My only sister passed away 3 years ago from colon cancer. Her husband and grown children would not accompany or take her to doctors appointments and treatments out of town, so guess who did..my husband and I. During this time, my mom was diagnosed with lung and neck cancer. If it had not been for me, my father would have never taken my mother to the doctor when she began having symptoms. Who took her? Yep, my husband and I. My husband and I talked about it and knew dad would not take care of her so we moved in with them. So, the whole time mom was treated for cancer, I took care of her. I took her to her appointments, treatments, and stayed with her numerous times at the hospital, cooked and cleaned for her, paid her bills, etc. She ended up with brain aneurysms and the cancer spread to her brain and bones. During this time my husband was diagnosed with several diseases and became disabled. I take care of him now (he is no problem at all).
Throughout the years, I witnessed my father verbally and physically abuse my mother. My mother was the sweetest person you could ever meet and always helped others.
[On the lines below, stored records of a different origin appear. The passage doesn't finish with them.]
(* ===== verification/SkipList.v ===== *)
(** * The skip list engine (kvs_skiptable.c)

    The nodes live in a heap, a finite map from addresses to nodes, and point
    to each other through their [forward] arrays, as in the code.  The file
    models the search that records the update path, the operations built on it
    and the sorted-set commands that store ["timestamp:id"] keys in the same
    list, proves that on a well-formed list no access leaves a node and every
    loop ends, and proves the engine contract. *)

From S2P Require Import Prelude KvData Engine.

Open Scope Z_scope.

Definition MAX_LEVEL : nat := 12.

(** An address. *)
Abbreviation loc := nat.

(** [skipnode_binary_t]; the field [level] is the length of [forward] less
    one. *)
Record skipnode := SkipNode {
  sn_key : bytes;
  sn_value : bytes;
  sn_expire : Z;
  sn_forward : list (option loc)
}.

Abbreviation heap := (gmap loc skipnode).

(** [kvs_skip_t]: the current level, the header node and the number of nodes,
    together with the heap, the next address the allocator gives and the
    generator's seed. *)
Record skiplist := SkipL {
  sk_level : nat;
  sk_header : loc;
  sk_count : Z;
  sk_heap : heap;
  sk_next : loc;
  sk_seed : Z
}.

(** [SkCorrupt]: an access went outside a node, or a loop does not end. *)
Inductive kvs_skip :=
| SkOk (s : skiplist)
| SkCorrupt.

Definition kv_data_compare_safe (a : bytes) (b : kv_data) : Z :=
  match kd_data b with
  | None => 1
  | Some l => bytes_cmp a l
  end.

(** ** The level of a new node *)

Definition xorshift32 (x : Z) : Z :=
  let x := Z.lxor x (u32 (Z.shiftl x 13)) in
  let x := Z.lxor x (Z.shiftr x 17) in
  Z.lxor x (u32 (Z.shiftl x 5)).

(** The [while] loop of [random_level]; [room] is [MAX_LEVEL - level]. *)
Fixpoint random_level_loop (room : nat) (seed : Z) (level : nat) : nat * Z :=
  let seed := xorshift32 seed in
  if Z.land seed 0xFFFF <? Z.shiftr 0xFFFF 2 then
    match room with
    | O => (level, seed)
    | S room => random_level_loop room seed (S level)
    end
  else (level, seed).

Definition random_level (e : cenv) (seed : Z) : nat * Z :=
  let seed := if seed =? 0 then u32 (ce_seed e) else seed in
  random_level_loop MAX_LEVEL seed 0.

(** ** Nodes *)

(** sizeof(skipnode_binary_t) *)
Definition sizeof_skipnode : Z := 64.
When we found out my mom's cancer spread this last time, my father basically told my husband he did not want to have to deal with it. (Dad became quite jealous because we took really good care of mom-nothing was wrong with him). While I was at work, my mom started having seizures and my husband found her. He asked my dad to call 911, dad said she was o.k. The month before she died, my husband witnessed my father calling my mother the "b" word several times. Broke my heart, I can't imagine how she felt. Unknown to us, mom developed sepsis. For three weeks we went back and forth to the hospital to which they said it was COPD. My father would not sleep downstairs with my mom to keep an eye on her (she could not walk up the stairs at that point). So, my husband and I did. Mom ended up at the hospital and had to be resuscitated and put on a ventilator. Mom always told me she did not want to live like a vegetable. Doc told me that if even if she made it through the sepsis, the cancer would kill her. So, who made the decision to take her off life support..not dad..me. It was the absolute hardest thing I have ever done. I did not want her to leave but I was not going to let her suffer. After she passed, dad said to me, "Well, all I have is you". His family showed up but like always, he did not want to deal with them and left me there. Tired of it, I went and grabbed him out of his vehicle and told him to deal with them.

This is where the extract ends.